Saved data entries
○ ○ ○ ○ ○

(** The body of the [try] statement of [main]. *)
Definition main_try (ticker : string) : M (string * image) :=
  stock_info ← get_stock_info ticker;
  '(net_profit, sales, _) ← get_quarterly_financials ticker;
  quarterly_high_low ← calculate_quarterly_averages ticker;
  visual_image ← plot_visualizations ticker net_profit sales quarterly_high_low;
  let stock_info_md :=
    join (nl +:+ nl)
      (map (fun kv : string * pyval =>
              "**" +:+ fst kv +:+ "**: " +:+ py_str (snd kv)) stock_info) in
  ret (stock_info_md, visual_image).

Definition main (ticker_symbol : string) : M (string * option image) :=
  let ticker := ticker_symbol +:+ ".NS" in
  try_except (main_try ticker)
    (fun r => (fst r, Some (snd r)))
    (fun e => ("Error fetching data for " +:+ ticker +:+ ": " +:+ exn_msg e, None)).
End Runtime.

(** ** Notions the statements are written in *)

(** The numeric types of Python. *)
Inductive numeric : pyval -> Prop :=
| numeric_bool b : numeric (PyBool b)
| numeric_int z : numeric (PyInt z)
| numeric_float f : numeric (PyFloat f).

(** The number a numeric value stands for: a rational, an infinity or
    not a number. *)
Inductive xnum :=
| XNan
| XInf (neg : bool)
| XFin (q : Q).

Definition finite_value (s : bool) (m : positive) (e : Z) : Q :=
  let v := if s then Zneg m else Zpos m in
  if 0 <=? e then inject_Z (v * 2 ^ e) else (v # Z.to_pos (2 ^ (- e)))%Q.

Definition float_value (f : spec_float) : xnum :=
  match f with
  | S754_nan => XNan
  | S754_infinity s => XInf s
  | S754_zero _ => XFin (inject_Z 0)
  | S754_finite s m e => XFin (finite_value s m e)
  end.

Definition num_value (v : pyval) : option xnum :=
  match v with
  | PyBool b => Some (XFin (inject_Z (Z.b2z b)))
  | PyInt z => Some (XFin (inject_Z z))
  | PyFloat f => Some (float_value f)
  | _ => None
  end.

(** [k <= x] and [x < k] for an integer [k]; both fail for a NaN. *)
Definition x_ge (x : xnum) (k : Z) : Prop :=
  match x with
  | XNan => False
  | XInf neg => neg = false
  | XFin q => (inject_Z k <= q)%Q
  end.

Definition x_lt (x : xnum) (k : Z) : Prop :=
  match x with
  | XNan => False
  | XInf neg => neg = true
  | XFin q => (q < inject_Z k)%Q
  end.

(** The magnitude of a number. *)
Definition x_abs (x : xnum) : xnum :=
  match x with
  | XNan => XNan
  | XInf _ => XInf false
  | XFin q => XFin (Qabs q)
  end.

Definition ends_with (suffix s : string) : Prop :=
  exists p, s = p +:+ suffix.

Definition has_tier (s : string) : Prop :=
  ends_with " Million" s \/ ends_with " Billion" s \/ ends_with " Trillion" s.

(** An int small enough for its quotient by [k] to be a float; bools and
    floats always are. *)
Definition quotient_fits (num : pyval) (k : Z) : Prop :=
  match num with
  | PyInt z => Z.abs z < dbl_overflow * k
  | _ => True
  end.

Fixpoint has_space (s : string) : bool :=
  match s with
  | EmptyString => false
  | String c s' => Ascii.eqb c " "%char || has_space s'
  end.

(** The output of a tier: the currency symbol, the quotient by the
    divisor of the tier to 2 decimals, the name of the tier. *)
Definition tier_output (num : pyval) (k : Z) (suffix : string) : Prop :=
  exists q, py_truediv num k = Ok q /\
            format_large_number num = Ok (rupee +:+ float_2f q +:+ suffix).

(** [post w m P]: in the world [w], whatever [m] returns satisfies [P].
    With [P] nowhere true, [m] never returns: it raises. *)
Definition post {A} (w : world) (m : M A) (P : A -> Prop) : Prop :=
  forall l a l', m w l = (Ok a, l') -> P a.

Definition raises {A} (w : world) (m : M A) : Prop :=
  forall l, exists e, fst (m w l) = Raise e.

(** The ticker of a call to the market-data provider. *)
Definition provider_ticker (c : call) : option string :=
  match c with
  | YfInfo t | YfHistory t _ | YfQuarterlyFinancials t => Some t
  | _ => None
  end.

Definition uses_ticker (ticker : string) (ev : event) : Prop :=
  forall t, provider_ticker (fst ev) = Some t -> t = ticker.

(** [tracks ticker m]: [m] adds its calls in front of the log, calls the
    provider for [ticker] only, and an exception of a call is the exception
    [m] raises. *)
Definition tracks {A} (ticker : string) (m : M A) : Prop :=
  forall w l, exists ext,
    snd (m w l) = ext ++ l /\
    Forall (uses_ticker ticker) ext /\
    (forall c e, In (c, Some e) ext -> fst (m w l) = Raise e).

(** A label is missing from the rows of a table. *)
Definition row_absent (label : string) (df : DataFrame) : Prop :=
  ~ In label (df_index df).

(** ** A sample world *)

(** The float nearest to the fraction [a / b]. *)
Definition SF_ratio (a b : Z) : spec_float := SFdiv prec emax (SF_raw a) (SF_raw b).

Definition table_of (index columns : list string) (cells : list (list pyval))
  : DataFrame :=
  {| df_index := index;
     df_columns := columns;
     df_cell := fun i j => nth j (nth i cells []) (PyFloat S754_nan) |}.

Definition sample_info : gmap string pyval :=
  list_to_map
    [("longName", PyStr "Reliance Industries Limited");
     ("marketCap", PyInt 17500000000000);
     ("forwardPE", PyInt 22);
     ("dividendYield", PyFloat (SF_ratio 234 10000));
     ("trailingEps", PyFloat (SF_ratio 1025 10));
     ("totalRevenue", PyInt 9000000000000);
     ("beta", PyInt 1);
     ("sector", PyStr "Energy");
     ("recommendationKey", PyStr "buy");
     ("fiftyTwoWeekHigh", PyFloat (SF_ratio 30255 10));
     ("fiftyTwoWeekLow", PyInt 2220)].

○ ○ ○ ○ ○

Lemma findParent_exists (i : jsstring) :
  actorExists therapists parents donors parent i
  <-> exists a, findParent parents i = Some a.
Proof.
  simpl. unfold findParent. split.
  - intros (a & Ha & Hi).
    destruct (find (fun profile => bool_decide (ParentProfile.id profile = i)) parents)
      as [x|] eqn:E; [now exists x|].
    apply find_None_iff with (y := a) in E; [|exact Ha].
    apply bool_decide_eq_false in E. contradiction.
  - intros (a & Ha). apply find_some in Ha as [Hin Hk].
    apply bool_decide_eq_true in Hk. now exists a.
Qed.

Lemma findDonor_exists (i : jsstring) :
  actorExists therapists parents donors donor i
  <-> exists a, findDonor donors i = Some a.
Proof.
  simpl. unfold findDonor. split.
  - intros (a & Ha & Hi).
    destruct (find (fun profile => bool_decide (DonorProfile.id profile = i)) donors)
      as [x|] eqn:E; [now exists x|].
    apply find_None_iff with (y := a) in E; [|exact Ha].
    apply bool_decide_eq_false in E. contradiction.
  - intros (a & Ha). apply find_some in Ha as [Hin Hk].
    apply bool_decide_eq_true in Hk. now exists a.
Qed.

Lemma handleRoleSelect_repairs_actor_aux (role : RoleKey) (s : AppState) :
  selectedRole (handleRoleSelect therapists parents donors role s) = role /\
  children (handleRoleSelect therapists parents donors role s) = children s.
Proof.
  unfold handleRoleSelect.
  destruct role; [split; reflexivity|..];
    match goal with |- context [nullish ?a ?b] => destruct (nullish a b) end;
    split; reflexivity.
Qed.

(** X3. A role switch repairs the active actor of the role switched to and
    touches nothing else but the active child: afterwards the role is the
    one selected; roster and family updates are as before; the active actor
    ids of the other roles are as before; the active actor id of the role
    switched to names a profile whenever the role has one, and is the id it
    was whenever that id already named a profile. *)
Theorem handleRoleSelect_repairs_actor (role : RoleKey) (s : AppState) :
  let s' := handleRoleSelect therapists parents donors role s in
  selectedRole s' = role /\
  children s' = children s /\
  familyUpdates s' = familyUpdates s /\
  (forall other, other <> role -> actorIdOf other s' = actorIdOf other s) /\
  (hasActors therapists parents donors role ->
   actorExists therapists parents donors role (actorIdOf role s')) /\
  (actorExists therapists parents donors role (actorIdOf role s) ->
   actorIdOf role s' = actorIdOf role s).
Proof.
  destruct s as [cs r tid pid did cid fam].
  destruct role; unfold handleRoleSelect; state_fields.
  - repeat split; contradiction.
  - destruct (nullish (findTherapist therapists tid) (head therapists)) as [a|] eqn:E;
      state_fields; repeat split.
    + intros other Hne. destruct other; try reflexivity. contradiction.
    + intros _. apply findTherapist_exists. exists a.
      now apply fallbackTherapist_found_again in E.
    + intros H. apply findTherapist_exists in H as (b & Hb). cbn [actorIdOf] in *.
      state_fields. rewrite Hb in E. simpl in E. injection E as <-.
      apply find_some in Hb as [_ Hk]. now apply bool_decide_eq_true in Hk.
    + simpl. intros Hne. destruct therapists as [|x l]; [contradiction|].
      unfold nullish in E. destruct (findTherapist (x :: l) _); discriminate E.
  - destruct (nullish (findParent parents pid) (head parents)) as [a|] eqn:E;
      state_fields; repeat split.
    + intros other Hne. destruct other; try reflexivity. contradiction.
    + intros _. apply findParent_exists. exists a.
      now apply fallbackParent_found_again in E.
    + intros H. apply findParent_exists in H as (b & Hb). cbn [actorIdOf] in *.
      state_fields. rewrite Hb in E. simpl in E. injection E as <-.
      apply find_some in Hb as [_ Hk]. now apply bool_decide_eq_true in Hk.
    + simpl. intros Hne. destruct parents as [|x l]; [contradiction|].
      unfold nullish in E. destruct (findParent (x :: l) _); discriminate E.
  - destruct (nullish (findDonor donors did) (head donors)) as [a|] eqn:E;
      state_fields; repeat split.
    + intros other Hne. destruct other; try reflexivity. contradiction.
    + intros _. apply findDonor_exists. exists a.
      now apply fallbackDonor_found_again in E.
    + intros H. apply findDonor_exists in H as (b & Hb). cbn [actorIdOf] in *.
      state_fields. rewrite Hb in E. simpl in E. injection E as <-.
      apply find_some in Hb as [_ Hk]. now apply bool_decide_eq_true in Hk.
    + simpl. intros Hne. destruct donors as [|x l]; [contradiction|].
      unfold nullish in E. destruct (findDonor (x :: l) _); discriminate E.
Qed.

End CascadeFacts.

○ ○ ○ ○ ○

Tell how many lines above hold "selectedRole", nothing more.

2